June 14, 2000
By Hugh Pope
QORDOHA, Syria — This country buried its late leader President Hafez al-Assad
yesterday, with displays of national solidarity that showed how 30 years of
iron-fisted rule had forged a common purpose in once-fractious Syria.
But as Mr. Assad’s body was laid to rest outside his home village overlooking
the Mediterranean Sea, there was little of the grief and hysteria that had
characterized mass demonstrations in the capital of Damascus earlier this week.
Instead, there was an underlying anxiety about the future of Syria’s
Alawite Muslims, a 12% minority of Syria’s 15 million population. Mr. Assad,
an Alawite himself, brought his clansmen to the pinnacle of power, from their
origins as a poor and persecuted mountain sect.
Overwhelmingly, the favorite chant of mourners yesterday represented a hope
that Syria can somehow mix economic improvement with stable continuity
though the person of Mr. Assad’s 34-year-old son, Bashar al-Assad: “With soul
and blood, we pledge ourselves to you, Bashar!” they shouted.
The long-limbed Bashar, the eye doctor who now leads Syria’s armed forces
and seems sure to be the next president, showed signs of impatience with
security measures as he walked behind his father’s flag-draped coffin toward its
final resting place. Whether he likes it or not, he can’t now escape the beefy
motorbike outriders that preceded him into town, the scurrying flunkeys holding
onto pistols tucked into their belts, and the flocks of black jeeps with machine
gun-toting guards hanging out of the windows.
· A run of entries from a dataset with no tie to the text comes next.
Lemma steps_bind {A B} (m : Ollama.M A) (k : A -> Ollama.M B) :
  steps m -> (forall a, steps (k a)) -> steps (Ollama.bind m k).
Proof.
  intros Hm Hk w. unfold Ollama.bind. destruct (Hm w) as (failed & Hev & Hraise).
  destruct (m w) as [w1 [a|e]]; cbn [fst snd] in *.
  - destruct failed; [specialize (Hraise eq_refl); discriminate|].
    destruct (Hk a w1) as (failed & Hev2 & Hraise2). exists failed.
    split; [apply (evolves_trans _ _ w1); assumption|exact Hraise2].
  - exists failed. split; [exact Hev|].
    intros Hf. specialize (Hraise Hf). injection Hraise as ->. reflexivity.
Qed.

Lemma steps_if {A} (b : bool) (m1 m2 : Ollama.M A) :
  steps m1 -> steps m2 -> steps (if b then m1 else m2).
Proof. destruct b; tauto. Qed.

(** The two ways of [_send]: the write raises, or the request goes out. *)
Lemma send_cases method params w :
  if next_write_breaks w
  then _send method params w = (after_broken_write w, Raise Ollama.broken_pipe)
  else fst (_send method params w) = after_send method params w.
Proof.
  unfold next_write_breaks, Ollama._send.
  destruct (Ollama.broken (Ollama.mcp w) (Ollama.request_id (Ollama.mcp w) + 1));
    reflexivity.
Qed.

Lemma steps_send method params : steps (_send method params).
Proof.
  intros w. pose proof (send_cases method params w) as H.
  destruct (next_write_breaks w) eqn:Hb.
  - exists true. rewrite H. split; [apply evolves_broken, Hb|reflexivity].
  - exists false. rewrite H. split; [apply evolves_send|discriminate].
Qed.

Lemma call_tool_cases name arguments w :
  if next_write_breaks w
  then call_tool name arguments w = (after_broken_write w, Raise Ollama.broken_pipe)
  else fst (call_tool name arguments w)
       = after_send "tools/call" (tool_params name arguments) w.
Proof.
  pose proof (send_cases "tools/call" (tool_params name arguments) w) as H.
  unfold Ollama.call_tool, Ollama.bind. fold (tool_params name arguments).
  destruct (next_write_breaks w); [rewrite H; reflexivity|].
  rewrite (surjective_pairing (_send _ _ w)), H.
  set (w1 := after_send _ _ w).
  destruct (snd (_send _ _ w)) as [response|e]; [|reflexivity].
  repeat (unfold Ollama.lift, Ollama.ret, Ollama.bind;
          match goal with
          | |- context [if ?b then _ else _] => destruct b
          | |- context [match ?o with Return _ => _ | Raise _ => _ end] => destruct o
          end; try reflexivity).
Qed.

Lemma call_tool_returns name arguments w w1 result :
  call_tool name arguments w = (w1, Return result) ->
  w1 = after_send "tools/call" (tool_params name arguments) w.
Proof.
  intros Hcall. pose proof (call_tool_cases name arguments w) as H.
  destruct (next_write_breaks w); rewrite Hcall in H; [discriminate|exact H].
Qed.

Lemma steps_call_tool name arguments : steps (call_tool name arguments).
Proof.
  intros w. pose proof (call_tool_cases name arguments w) as H.
  destruct (next_write_breaks w) eqn:Hb.
  - exists true. rewrite H. split; [apply evolves_broken, Hb|reflexivity].
  - exists false. rewrite H. split; [apply evolves_send|discriminate].
Qed.

Lemma steps_print line : steps (Ollama.print line).
Proof.
  intros w. exists false. split; [|discriminate].
  exists [], [], [line]. rewrite !app_nil_r. unfold attempts. simpl. rewrite Z.add_0_r.
  repeat split; try reflexivity. discriminate.
Qed.

Lemma steps_chat messages tools : steps (Ollama.chat_with_ollama ollama messages tools).
Proof.
  intros w. exists false. split; [|discriminate].
  unfold Ollama.chat_with_ollama. simpl.
  eexists [], [_], []. rewrite !app_nil_r. unfold attempts. simpl. rewrite Z.add_0_r.
  repeat split; try reflexivity. discriminate.
Qed.

Lemma steps_tool_loop tool_calls messages : steps (tool_loop tool_calls messages).
Proof.
  revert messages. induction tool_calls as [|tool_call rest IH]; intros messages; simpl.
  - apply steps_ret.
  - repeat (apply steps_bind; [first [apply steps_lift|apply steps_print|apply steps_call_tool]|intros ?]).
    apply IH.
Qed.

Lemma steps_process_command user_input : steps (process_command user_input).
Proof.
  unfold Ollama.process_command.
  repeat first
    [ apply steps_ret | apply steps_lift | apply steps_chat | apply steps_tool_loop
    | apply steps_if
    | apply steps_bind; [|intros ?] ].
Qed.

(** X19: whatever Ollama and the MCP process answer, and whether the command
    returns or raises, [process_command] only adds to the world: the
    requests it writes carry the next ids in order, one line of the
    process's output is consumed per request written, posts and printed
    lines are appended, and the client is not terminated.  The counter
    grows by the number of requests written, and by one more when a write
    found the process gone: the command then raises [BrokenPipeError], and
    that write was its last. *)
Theorem command_only_evolves (user_input : string) (w : Ollama.world) :
  exists failed : bool,
    evolves failed w (fst (process_command user_input w)) /\
    (failed = true -> snd (process_command user_input w) = Raise Ollama.broken_pipe).
Proof. apply steps_process_command. Qed.

(** X20: [call_tool] makes one attempt to write a request.  When the write
    raises, [call_tool] raises [BrokenPipeError] with the counter
    incremented, nothing written and no line read.  When the write
    succeeds, exactly one request, numbered with the next id, is written
    and one line consumed, whatever the reply is and also when decoding it
    raises; arguments that are false in Python (none, an empty mapping) are
    sent as an empty mapping. *)
Theorem call_tool_writes_one_request (name arguments : value) (w : Ollama.world) :
  if Ollama.broken (Ollama.mcp w) (Ollama.request_id (Ollama.mcp w) + 1)
  then call_tool name arguments w = (after_broken_write w, Raise Ollama.broken_pipe)
  else fst (call_tool name arguments w)
       = after_send "tools/call"
           (Some (VDict [("name", name);
                         ("arguments",
                          if Ollama.py_bool arguments then arguments else VDict [])])) w.
Proof. apply call_tool_cases. Qed.

Lemma call_tool_result name arguments w :
  snd (call_tool name arguments w)
  = and_then (snd (_send "tools/call" (tool_params name arguments) w))
             (tool_answer json_loads).
Proof.
  unfold Ollama.call_tool, Ollama.bind. fold (tool_params name arguments).
  destruct (_send "tools/call" (tool_params name arguments) w) as [w1 [response|e]];
    [|reflexivity].
  unfold tool_answer, and_then. cbn [snd].
  repeat (unfold Ollama.lift, Ollama.ret, Ollama.bind;
          match goal with
          | |- context [if ?b then _ else _] => destruct b
          | |- context [match ?o with Return _ => _ | Raise _ => _ end] => destruct o
          end; try reflexivity).
Qed.

(** X21: [call_tool] answers [{"error": "No response from MCP"}], without
    raising, when the process has closed its output, when the reply is
    false in Python, when the reply is a mapping without [result], and when
    the result is a mapping whose [content] is missing or empty. *)
Theorem call_tool_no_response (name arguments : value) (w : Ollama.world)
    (response : value) :
  snd (_send "tools/call" (tool_params name arguments) w) = Return response ->
  Ollama.py_bool response = false \/
  (exists items,
      response = VDict items /\
      (dict_get "result" items = None \/
       exists result,
         dict_get "result" items = Some (VDict result) /\
         Ollama.py_bool (default (VList []) (dict_get "content" result)) = false)) ->
  snd (call_tool name arguments w) = Return no_response /\
  (Ollama.pending (Ollama.mcp w) = [] -> response = VNone).
Proof.
  intros Hsend Hcase. split.
  - rewrite call_tool_result, Hsend. cbn [and_then]. unfold tool_answer.
    destruct Hcase as [Hfalse|(items & -> & Hcase)]; [rewrite Hfalse; reflexivity|].
    destruct (Ollama.py_bool (VDict items)); [|reflexivity].
    unfold Ollama.contains, py_in, dict_has.
    destruct Hcase as [Hnone|(result & Hres & Hcontent)].
    + rewrite Hnone. reflexivity.
    + rewrite Hres. cbn [and_then]. unfold Ollama.getitem. rewrite Hres.
      cbn [and_then]. unfold Ollama.get. cbn [and_then]. rewrite Hcontent. reflexivity.
  - intros Hpending. unfold Ollama._send in Hsend.
    destruct (Ollama.broken (Ollama.mcp w) (Ollama.request_id (Ollama.mcp w) + 1));
      [discriminate|].
    cbn [snd] in Hsend. rewrite Hpending in Hsend. injection Hsend as <-. reflexivity.
Qed.

(** X22: when the reply is a mapping whose [result] is a mapping with a
    [content] list that starts with a mapping, [call_tool] returns the
    decoded [text] of that first item, [{}] when it has no [text], and
    ignores the other items; it raises when the text does not decode. *)
Theorem call_tool_reads_first_text (name arguments : value) (w : Ollama.world)
    (items result item : dict value) (more : list value) :
  snd (_send "tools/call" (tool_params name arguments) w) = Return (VDict items) ->
  dict_get "result" items = Some (VDict result) ->
  dict_get "content" result = Some (VList (VDict item :: more)) ->
  snd (call_tool name arguments w)
  = Ollama.loads json_loads (default (VStr "{}") (dict_get "text" item)).
Proof.
  intros Hsend Hres Hcontent.
  rewrite call_tool_result, Hsend. cbn [and_then]. unfold tool_answer.
  assert (Htrue : Ollama.py_bool (VDict items) = true).
  { destruct items; [discriminate|reflexivity]. }
  rewrite Htrue. unfold Ollama.contains, py_in, dict_has. rewrite Hres.
  cbn [and_then]. unfold Ollama.getitem. rewrite Hres.
  cbn [and_then]. unfold Ollama.get at 1. rewrite Hcontent. reflexivity.
Qed.
End OllamaFacts.
(** * Cdf.py: empirical cumulative distribution functions

    A shallow embedding of [Cdf.py] (class [Cdf] with [Prob], [Value],
    [Percentile], [Mean], [Render]; the builders [MakeCdf],
    [MakeCdfFromDict], [MakeCdfFromList]; the comparator [ProbLess]) and
    the properties of it that the specification states.

    Numbers.  Python numbers are modelled by exact rationals in canonical
    form ([Qc], whose equality is Leibniz equality); counts are Python
    integers ([Z]).  [float('-Inf')] is a separate constructor, see [xnum].
    Doubles are thereby idealised in two ways, and the statements below
    are worded accordingly.
    - Nothing rounds: [c/total], [p / 100.0] and the sums and products of
      [Mean] and [ProbLess] are exact.  What [Prob], [Value] and [Render]
      do with the numbers they are given is comparing and indexing, which
      does not depend on this; a property of the value of an arithmetic
      expression is a property of exact arithmetic.
    - Nothing overflows: Python raises [OverflowError] when [float()] or a
      division gets an integer beyond the range of doubles, and [MakeCdf]
      here has no such outcome.  What is stated of the CDF that a builder
      constructs from pairs or from a mapping is therefore stated for the
      case that it returns one.  The total of a builder on raw samples is
      the length of the sample list, which is within range.

    Errors.  A Python call either returns a value or raises; this is the
    type [result].  Loops that the source writes as [while] are given a
    fuel argument; running out of fuel is the outcome [FuelExhausted],
    which is no Python exception.  [bisect] supplies its own fuel and is
    shown to return on every list ([bisect_returns]); [ProbLess] takes its
    fuel as an argument and is shown to return on lists of pairs as soon as
    the fuel is at least their lengths ([ProbLess_returns]). *)

From Stdlib Require Import ZArith QArith Qcanon Lia.
From stdpp Require Import base numbers list gmap strings sorting.

Local Open Scope Z_scope.

(** ** Outcomes of a call *)

Inductive exn : Type :=
  | IndexError
  | ValueError
  | ZeroDivisionError
  | AttributeError
  | TypeError
  | UnboundLocalError
  | FuelExhausted.

Inductive result (A : Type) : Type :=
  | Ok (a : A)
  | Raise (e : exn).
Arguments Ok {A} a.
Arguments Raise {A} e.

Global Instance result_ret : MRet result := λ A a, Ok a.
Global Instance result_bind : MBind result := λ A B f m,
  match m with
  | Ok a => f a
  | Raise e => Raise e
  end.

Definition of_option {A} (e : exn) (o : option A) : result A :=
  match o with
  | Some a => Ok a
  | None => Raise e
  end.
The fact is that the people who protect Bashar al-Assad are also protecting
the status quo. Many of them are Alawites, now living in luxuriously appointed
houses in and around Qordoha. And they are just one of the entrenched
Alawite interests Bashar al-Assad will face as he tries to figure out how to
revitalize Syria and its stagnant, state-dominated economy.
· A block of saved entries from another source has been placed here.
(** C5: in either revision and for every operation, an answer with a
    successful status whose body cannot be parsed is the last exchange of the
    operation.  When the request was a DELETE the operation is [delete] and
    returns [[null, null]]; for any other method the operation returns the
    error that carries the successful status and a message made of the parse
    failure text, with null data. *)
Theorem C5_unparsable_body (rev : Revision) (call : Call)
    (post pre : list (Exchange T)) (req : Request) (resp : Response T)
    (reason : string) :
  snd (run (perform rev fetch this call))
    = post ++ (req, FetchResolves resp) :: pre ->
  fetchConformant resp ->
  inSuccessRange (httpStatus resp) = true ->
  json resp = JsonThrows reason ->
  post = []
  /\ if isDELETE (reqMethod req)
     then (exists (i : JsId) (locale : option string), call = CallDelete i locale)
          /\ fst (run (perform rev fetch this call)) = Fulfilled (None, DNull)
     else fst (run (perform rev fetch this call)) =
          Fulfilled
            (Some {| message :=
                       ("Strapi API error: Failed to parse JSON response - "
                        ++ reason)%string;
                     status := Some (httpStatus resp) |},
             DNull).
Proof.
  intros Hw Hc Hr Hj.
  assert (Hok : ok resp = true) by (rewrite Hc; exact Hr).
  clear Hc Hr.
  destruct (run (perform rev fetch this call)) as [res w] eqn:Hrun.
  cbn [fst snd] in *.
  destruct rev, call; unfold_methods.
  all: evaluate fetch Hrun; injection Hrun as Hres Hwd; subst res w;
    locate Hw; subst.
  all: repeat match goal with
              | E : settle _ (FetchResolves ?r) = _, K : ok ?r = true,
                J : json ?r = JsonThrows _ |- _ =>
                  rewrite (settle_unparsable _ _ _ K J) in E;
                  cbn in E; inversion E; clear E
              end; try discriminate.
  all: split; [reflexivity|cbn; try reflexivity].
  all: split; [eauto|reflexivity].
Qed.
(** C3. When the eligibility check of an iteration returns HTTP 401, the
    task sends exactly one notification, the fatal one, persists
    [auto_claim_active = False], ends without sleeping, and its handle is
    gone from the registry. *)
Theorem check_401_stops_the_loop
    (e : env) (tid : nat) (user_id : N) (data : dict) (w : world) :
  tasks w !! tid = Some (mkTask user_id (Suspended InRemoteCall data)) →
  has_credential w user_id = true →
  (http_check e).2 = Some 401 →
  let w' := task_step e tid w in
  sent w' = sent w ++ [(Z.of_N user_id, NStoppedTokenInvalidOnCheck)]
  ∧ user_data_files w'
    = <[user_id := <["auto_claim_active" := JBool false]> data]> (user_data_files w)
  ∧ persisted_active w' user_id = false
  ∧ task_state_of w' tid = Some Finished
  ∧ AUTO_CLAIM_TASKS w' !! user_id = None
  ∧ task_running w' user_id = false
  ∧ slept w' = slept w.
Proof.
  intros Ht Hc H401 w'. subst w'.
  unfold task_step. rewrite Ht. cbn [owner state].
  unfold iteration, try_except, iteration_try.
  pose proof (api_check_claimable_status (http_check e)) as Hst.
  destruct (api_check_claimable (http_check e)) as [[p m] st]. simpl in Hst.
  rewrite H401 in Hst. subst st.
  unfold has_credential, stored_user_data in Hc.
  mrun. rewrite Hc. mrun.
  unfold task_state_of, task_running, persisted_active, stored_user_data, auto_claim_active.
  cbn. rewrite !lookup_delete_eq, !lookup_insert_eq. cbn.
  rewrite list_lookup_alter_eq, Ht. unfold dict_get. rewrite lookup_insert_eq.
  by repeat split.
Qed.

Lemma check_401_stops_the_loop_witness :
  let e := env_check_error 401 "Unauthorized" in
  let w := world_in_iteration in
  (tasks w !! 0%nat
     = Some (mkTask sample_user (Suspended InRemoteCall (token_record (Some true))))
   ∧ has_credential w sample_user = true
   ∧ (http_check e).2 = Some 401)
  ∧ sent (task_step e 0 w) = [(Z.of_N sample_user, NStoppedTokenInvalidOnCheck)]
  ∧ persisted_active (task_step e 0 w) sample_user = false
  ∧ task_state_of (task_step e 0 w) 0 = Some Finished
  ∧ AUTO_CLAIM_TASKS (task_step e 0 w) !! sample_user = None.
Proof.
  intros e w.
  split; [repeat split; vm_compute; reflexivity|].
  destruct (check_401_stops_the_loop e 0 sample_user (token_record (Some true)) w)
    as (H1 & _ & H3 & H4 & H5 & _); [reflexivity | vm_compute; reflexivity | reflexivity |].
  by repeat split.
Defined.

Lemma uniform_range (a b r : Q) :
  (a <= b)%Q → (0 <= r <= 1)%Q → (a <= uniform a b r <= b)%Q.
Proof. unfold uniform. intros Hab [H0 H1]. split; nra. Qed.

Lemma Qlt_bool_iff (x y : Q) : Qlt_bool x y = true ↔ (x < y)%Q.
Proof.
  unfold Qlt_bool. rewrite negb_true_iff, <- not_true_iff_false, Qle_bool_iff.
  split; [apply Qnot_le_lt | apply Qlt_not_le].
Qed.

Lemma Qlt_bool_false_iff (x y : Q) : Qlt_bool x y = false ↔ (y <= x)%Q.
Proof. unfold Qlt_bool. by rewrite negb_false_iff, Qle_bool_iff. Qed.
But if a continuing anticorruption campaign is aimed at broadening the base of
Syrian politics, Bashar al-Assad will need courage to complete a purge of his
father’s Alawite-dominated regime. Freeing up the economy will mean handing
more financial power to the urban elite of the Sunni Moslem majority, again
threatening entrenched Alawite interests that head many state-sector
companies.
And though his support from the Alawite community and other Syrians
appears strong, he still faces a challenge from a weak claim to the succession
by his exiled Alawite uncle, Rifaat al-Assad.
Hafez al-Assad won the respect of most Syrians by putting their small country
firmly on the world map, especially through his intransigence in peace talks
with Israel. And he was quite successful in making his secretive sect of Shia
Islam acceptable to mainstream Sunni Moslem Syrians — which he did partly by
banning talk about Alawite-Sunni differences.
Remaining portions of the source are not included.